Quote exactly and only this range of lines in the data below: the line that holds "None => (f, None)" to the line that holds "Definition fleetComponent f", both included.

---------------

Lemma start_inv w before cmd after answer created nominated dur now w' result :
  queue_inv (w, before ++ cmd :: after) → startChecked w cmd answer created nominated dur now = Some (w', result) → queue_inv (w', before ++ after).
Proof.
  intros [Hknown Hwhole Hfree Happ Hun Hinit Hdel Hcl] Hrun. cbn [fst snd] in *.
  destruct (startChecked_cases _ _ _ _ _ _ _ _ _ Hrun Hcl) as (Hcl' & (es & Htr & Hes) & Hq).
  destruct (apart_middle before cmd after Happ) as [Hapart Happ'].
  assert (∀ x, x ∈ before ++ after → x ∈ before ++ cmd :: after) as Hsub by (intros x; rewrite !elem_of_app, elem_of_cons; tauto).
  assert (Forall unstarted (before ++ after)) as Hun'.
  { apply List.Forall_app. apply List.Forall_app in Hun as [? Hun]. inversion Hun; subst. done. }
  destruct Hq as [Hq|(marked & names & Hmarked & Hlen & Hheap & Hmap)].
  { split; cbn [fst snd]; rewrite ?Hq, ?Htr; try done.
    - intros c id Hc. by apply Hfree, Hsub.
    - intros addr c r Hc Hr Hi. apply elem_of_app. right. by apply (Hinit addr c).
    - apply (deletions_ok_app (heap (qw_queue w))); [done|done|]. intros addr c Hc. by exists c. }
  set (addr := fresh (dom (heap (qw_queue w)))) in *. assert (heap (qw_queue w) !! addr = None) as Hnew by (apply not_elem_of_dom, is_fresh).
  assert (∀ id, id ∈ providerIDs marked → ProviderIDToCommand (qw_queue w) !! id = None ∧ id ∈ providerIDs (qcmd_Candidates cmd)) as Hids.
  { intros id (c & -> & Hc)%list_elem_of_fmap. apply Hmarked in Hc. assert (qc_ProviderID c ∈ providerIDs (qcmd_Candidates cmd)) as Hin by (by apply list_elem_of_fmap_2).
    split; [|done]. apply (Hfree cmd); [|done]. apply elem_of_app. right. by left. }
  assert (∀ id a, ProviderIDToCommand (qw_queue w) !! id = Some a → a ≠ addr) as Hother.
  { intros id a (c & Hc & _)%Hknown ->. congruence. }
  split; cbn [fst snd]; rewrite ?Htr; try done; try rewrite Hmap.
  - intros id a. rewrite insert_all_lookup. case_decide as Hin.
    + intros [= <-]. rewrite Hheap, lookup_insert_eq. eexists. by split.
    + intros Hl. destruct (Hknown id a Hl) as (c & Hc & Hi). exists c. rewrite Hheap, lookup_insert_ne; [done|]. by apply not_eq_sym, (Hother id).
  - intros id a c id'. rewrite !insert_all_lookup. case_decide as Hin.
    + intros [= <-]. rewrite Hheap, lookup_insert_eq. intros [= <-] Hi. cbn [qcmd_Candidates] in Hi. by rewrite decide_True.
    + intros Hl. rewrite Hheap, lookup_insert_ne by (by apply not_eq_sym, (Hother id)). intros Hc Hi. pose proof (Hwhole id a c id' Hl Hc Hi) as Hw.
      rewrite decide_False; [done|]. intros [Hn _]%Hids. congruence.
  - intros c id Hc Hi. rewrite insert_all_lookup, decide_False; [by apply (Hfree c id); [apply Hsub|]|].
    intros [_ Hin]%Hids. rewrite List.Forall_forall in Hapart. by apply (Hapart c (proj1 (list_elem_of_In _ _) Hc) id).
  - intros a c r. rewrite Hheap. intros [[<- <-]|[_ Hc]]%lookup_insert_Some Hr Hi; [|apply elem_of_app; right; by apply (Hinit a c)].
    cbn [qcmd_Replacements] in Hr. apply elem_of_lookup_zip_with in Hr as (i & nm & r0 & -> & _ & Hr0). cbn [rp_Initialized] in Hi.
    apply List.Forall_app in Hun as [_ Hun]. inversion Hun as [|? ? [_ Hno] _]; subst. apply list_elem_of_lookup_2, Hno in Hr0. congruence.
  - apply (deletions_ok_app (heap (qw_queue w))); [done|done|]. intros a c Hc. exists c. rewrite Hheap, lookup_insert_ne by congruence. by split.
Qed.
Record negativeCacheFingerprints := mkFingerprints {
  revisions : gmap string Z;
  fleet : option string;
}.

Section fingerprints.
(** The reads of the pass: a provider of revisions, if the cloud provider is one,
    whose calls may fail, and the managed NodePools, if they can be listed. *)
Context {GS : GoSort} (revisionProvider : option (PoolVersion → option Z)) (ListManaged : option (list PoolVersion)).
Implicit Types (f : negativeCacheFingerprints) (np : PoolVersion) (cv : CandidateVersions).

Definition newNegativeCacheFingerprints : negativeCacheFingerprints := mkFingerprints ∅ None.

Definition nonzero (revision : Z) : option Z := if revision =? 0 then None else Some revision.

(** The revision, [None] when it is not ok. *)
Definition instanceTypeRevision f np : negativeCacheFingerprints * option Z :=
  match revisionProvider with
  | None => (f, None)
  | Some provider =>
      match revisions f !! pv_Name np with
      | Some revision => (f, nonzero revision)
      | None =>
          let revision := default 0 (provider np) in
          (mkFingerprints (<[pv_Name np := revision]> (revisions f)) (fleet f), nonzero revision)
      end
  end.

Definition part np (revision : Z) : string :=
  pv_Name np +:+ ":" +:+ pv_UID np +:+ ":" +:+ FormatInt (pv_Generation np) +:+ ":" +:+ FormatInt revision.

(** The parts of the ready pools, [None] when one has no revision. *)
Fixpoint fleetParts f (nodePools : list PoolVersion) : negativeCacheFingerprints * option (list string) :=
  match nodePools with
  | [] => (f, Some [])
  | np :: nodePools =>
      if pv_Ready np then
        match instanceTypeRevision f np with
        | (f, None) => (f, None)
        | (f, Some revision) => let '(f, parts) := fleetParts f nodePools in (f, cons (part np revision) <$> parts)
        end
      else fleetParts f nodePools
  end.

Definition sortStrings (l : list string) : list string := gosort String.ltb l.

Definition fleetOf (parts : list string) : string := "{" +:+ String.concat ";" (sortStrings parts) +:+ "}".

Definition setFleet f (x : string) : negativeCacheFingerprints := mkFingerprints (revisions f) (Some x).

(** The fleet component, [None] when it is not ok. *)
Definition fleetComponent f : negativeCacheFingerprints * option string :=
  match fleet f with
  | Some x => (f, if String.eqb x "" then None else Some x)
  | None =>
      match ListManaged with
      | None => (setFleet f "", None)
      | Some nodePools =>
          match fleetParts f nodePools with
          | (f, None) => (setFleet f "", None)
          | (f, Some parts) => (setFleet f (fleetOf parts), Some (fleetOf parts))
          end
      end
  end.

Definition podUID (pod : string * string) : string := pod.1 +:+ ":" +:+ pod.2.

Definition annotation np (key : string) : string := default ""%string (pv_Annotations np !! key).

Definition renderFingerprint (node nodeClaim : string) np (revision : Z) (pods : list (string * string)) (fleet : string) : string :=
  node +:+ "|" +:+ nodeClaim +:+ "|" +:+ (pv_UID np +:+ ":" +:+ FormatInt (pv_Generation np)) +:+ "|" +:+ FormatInt revision
  +:+ "|" +:+ String.concat "," (sortStrings (podUID <$> pods))
  +:+ "|" +:+ annotation np NodePoolSpotToSpotMinNodeAgeAnnotationKey
  +:+ "|" +:+ annotation np NodePoolSpotToSpotMinSavingsAnnotationKey
  +:+ "|" +:+ fleet.

(** The fingerprint, empty when an input has no version. *)
Definition fingerprint f cv : negativeCacheFingerprints * string :=
  match cv_Node cv, cv_NodeClaim cv, cv_NodePool cv with
  | Some node, Some nodeClaim, Some np =>
      match instanceTypeRevision f np with
      | (f, None) => (f, ""%string)
      | (f, Some revision) =>
          match fleetComponent f with
          | (f, None) => (f, ""%string)
          | (f, Some fleet) =>
              if existsb (λ pod, String.eqb pod.1 "" || String.eqb pod.2 "") (cv_Pods cv) then (f, ""%string)
              else (f, renderFingerprint node nodeClaim np revision (cv_Pods cv) fleet)
          end
      end
  | _, _, _ => (f, ""%string)
  end.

---------------

Written reply |
  | None => (f, None)
  | Some provider =>
      match revisions f !! pv_Name np with
      | Some revision => (f, nonzero revision)
      | None =>
          let revision := default 0 (provider np) in
          (mkFingerprints (<[pv_Name np := revision]> (revisions f)) (fleet f), nonzero revision)
      end
  end.

Definition part np (revision : Z) : string :=
  pv_Name np +:+ ":" +:+ pv_UID np +:+ ":" +:+ FormatInt (pv_Generation np) +:+ ":" +:+ FormatInt revision.

(** The parts of the ready pools, [None] when one has no revision. *)
Fixpoint fleetParts f (nodePools : list PoolVersion) : negativeCacheFingerprints * option (list string) :=
  match nodePools with
  | [] => (f, Some [])
  | np :: nodePools =>
      if pv_Ready np then
        match instanceTypeRevision f np with
        | (f, None) => (f, None)
        | (f, Some revision) => let '(f, parts) := fleetParts f nodePools in (f, cons (part np revision) <$> parts)
        end
      else fleetParts f nodePools
  end.

Definition sortStrings (l : list string) : list string := gosort String.ltb l.

Definition fleetOf (parts : list string) : string := "{" +:+ String.concat ";" (sortStrings parts) +:+ "}".

Definition setFleet f (x : string) : negativeCacheFingerprints := mkFingerprints (revisions f) (Some x).

(** The fleet component, [None] when it is not ok. *)
Definition fleetComponent f : negativeCacheFingerprints * option string :=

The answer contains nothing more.